**Your task:**
Take the material below and reproduce, word for word, only the lines from the line with "None => (false, ks)" through the line with "(* the time of the server, and its keys *)".

**Extracted information:**
(* ===== verification/Redis.v ===== *)
(** * Redis

    The client of [github.com/redis/go-redis] with its server is the class
    [Redis]: one operation per command that the program sends.  [RedisLaws]
    states what the server documents: a command runs atomically on the keys
    that are alive at its time, a key is gone from its deadline on, and a
    command whose answer was lost may have run or not.

    Functions that use the tables and Redis run on a pair of a [World] and the
    state of Redis. *)

From S2P Require Import Prelude GoStrings Json Models World.

(** ** The keys of the server *)

(** A value and, when the key expires, its deadline, in milliseconds. *)
Notation Entry := (string * option Z)%type.
Notation Keyspace := (gmap string Entry).

Definition entry_alive (now : Z) (e : Entry) : bool :=
  match e.2 with None => true | Some deadline => bool_decide (now < deadline) end.

(** The key as a command at the time [now] sees it. *)
Definition get_key (now : Z) (ks : Keyspace) (k : string) : option Entry :=
  match ks !! k with Some e => if entry_alive now e then Some e else None | None => None end.

(** The clients of the program. *)
Class Redis (R : Type) := {
  (* SET key value NX PX *)
  SetNX : string → string → Z → R → result bool * R;
  (* EVAL of a script, here the function that it computes on the keys *)
  Eval : (Z → Keyspace → Z * Keyspace) → R → result Z * R;
  (* INCR key, EXPIRE key seconds, PING *)
  Incr : string → R → result Z * R;
  Expire : string → Z → R → result bool * R;
  Ping : R → result unit * R
}.

(** ** The commands, as documented *)

(** Durations are in microseconds; go-redis rounds them to milliseconds, or to
    seconds for EXPIRE, and sends at least one. *)
Definition px (ttl : Z) : Z := Z.max 1 (ttl / 1000).
Definition ex (ttl : Z) : Z := 1000 * Z.max 1 (ttl / 1000000).

Definition set_nx (k v : string) (ttl : Z) (now : Z) (ks : Keyspace) : bool * Keyspace :=
  match get_key now ks k with
  | Some _ => (false, ks)
  | None => (true, <[k := (v, Some (now + px ttl))]> ks)
  end.

(** The counter under a key: a missing key counts from 0 and gets no
    deadline; a value that is no integer is an error, which [None] stands for. *)
Definition incr (k : string) (now : Z) (ks : Keyspace) : option Z * Keyspace :=
  match get_key now ks k with
  | None => (Some 1, <[k := (pretty 1, None)]> ks)
  | Some (v, deadline) =>
    match ParseInt v with
    | Some n => if bool_decide (n < int64_max) then (Some (n + 1), <[k := (pretty (n + 1), deadline)]> ks) else (None, ks)
    | None => (None, ks)
    end
  end.

Definition expire (k : string) (ttl : Z) (now : Z) (ks : Keyspace) : bool * Keyspace :=
  match get_key now ks k with
  | Some (v, _) => (true, <[k := (v, Some (now + ex ttl))]> ks)
  | None => (false, ks)
  end.

(** A command that computes [f]: it ran at the time [now'], or its answer was
    lost and it may have run. *)
Definition ran {A B} (answer : A → result B) (f : Z → Keyspace → A * Keyspace)
    (now : Z) (ks : Keyspace) (r : result B) (now' : Z) (ks' : Keyspace) : Prop :=
  now ≤ now' ∧
  ((r = answer (f now' ks).1 ∧ ks' = (f now' ks).2) ∨ (is_ok r = false ∧ (ks' = ks ∨ ks' = (f now' ks).2))).

Class RedisLaws `(Redis R) := {
  (* the time of the server, and its keys *)
  redis_now : R → Z;
  redis_keys : R → Keyspace;
  SetNX_ran k v ttl r a r' :
    0 < ttl → SetNX k v ttl r = (a, r') →
    ran Ok (set_nx k v ttl) (redis_now r) (redis_keys r) a (redis_now r') (redis_keys r');
  Eval_ran script r a r' :
    Eval script r = (a, r') → ran Ok script (redis_now r) (redis_keys r) a (redis_now r') (redis_keys r');
  Incr_ran k r a r' :
    Incr k r = (a, r') →
    ran (λ o, match o with Some n => Ok n | None => Err (ErrInfra "not an integer") end) (incr k)
      (redis_now r) (redis_keys r) a (redis_now r') (redis_keys r');
  Expire_ran k ttl r a r' :
    0 < ttl → Expire k ttl r = (a, r') →
    ran Ok (expire k ttl) (redis_now r) (redis_keys r) a (redis_now r') (redis_keys r');
  Ping_ran r a r' : Ping r = (a, r') → redis_now r ≤ redis_now r' ∧ redis_keys r' = redis_keys r
}.

Lemma get_key_Some now ks k e :
  get_key now ks k = Some e ↔ ks !! k = Some e ∧ entry_alive now e = true.
Proof.
  unfold get_key. split.
  - destruct (ks !! k) as [e'|]; [|done]. destruct (entry_alive now e') eqn:Ha; [|done]. by intros [= <-].
  - by intros [-> ->].
Qed.

Lemma get_key_insert now ks k e j :
  get_key now (<[k := e]> ks) j = if decide (k = j) then (if entry_alive now e then Some e else None) else get_key now ks j.
Proof. unfold get_key. case_decide as Hk; [subst; by rewrite lookup_insert_eq|by rewrite lookup_insert_ne]. Qed.

Lemma get_key_delete now ks k j :
  get_key now (delete k ks) j = if decide (k = j) then None else get_key now ks j.
Proof. unfold get_key. case_decide as Hk; [subst; by rewrite lookup_delete_eq|by rewrite lookup_delete_ne]. Qed.

(** A key that is gone stays gone. *)
Lemma get_key_later now now' ks k : now ≤ now' → get_key now ks k = None → get_key now' ks k = None.
Proof.
  unfold get_key, entry_alive. destruct (ks !! k) as [[v [d|]]|]; cbn; [|done|done]. intros Hn.
  repeat case_bool_decide; try done; lia.
Qed.

(** ** The state of a process: the world and Redis *)

Section sessions.
Context {R : Type}.

Definition Session (A : Type) : Type := World * R → result A * (World * R).

(** A call of the database, the clock or the services; a command of Redis. *)
Definition in_world {A} (m : M A) : Session A := λ st, let '(a, w) := m st.1 in (a, (w, st.2)).
Definition in_redis {A} (m : R → result A * R) : Session A := λ st, let '(a, r) := m st.2 in (a, (st.1, r)).

Definition sret {A} (a : A) : Session A := λ st, (Ok a, st).
Definition sthrow {A} (e : error) : Session A := λ st, (Err e, st).
Definition sbind {A B} (m : Session A) (f : A → Session B) : Session B := λ st,
  match m st with
  | (Ok a, st') => f a st'
  | (Err e, st') => (Err e, st')
  end.
Definition stry {A} (m : Session A) : Session (result A) := λ st, let '(a, st') := m st in (Ok a, st').
End sessions.

Notation "'let+' x ':=' m 'in' k" := (sbind m (λ x, k))
  (at level 10, x name, m at level 100, k at level 200) : go_scope.
Notation "'do+' m 'in' k" := (sbind m (λ _, k))
  (at level 10, m at level 100, k at level 200) : go_scope.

**Written answer:**
  | None => (false, ks)
  end.

(** A command that computes [f]: it ran at the time [now'], or its answer was
    lost and it may have run. *)
Definition ran {A B} (answer : A → result B) (f : Z → Keyspace → A * Keyspace)
    (now : Z) (ks : Keyspace) (r : result B) (now' : Z) (ks' : Keyspace) : Prop :=
  now ≤ now' ∧
  ((r = answer (f now' ks).1 ∧ ks' = (f now' ks).2) ∨ (is_ok r = false ∧ (ks' = ks ∨ ks' = (f now' ks).2))).

Class RedisLaws `(Redis R) := {
  (* the time of the server, and its keys *)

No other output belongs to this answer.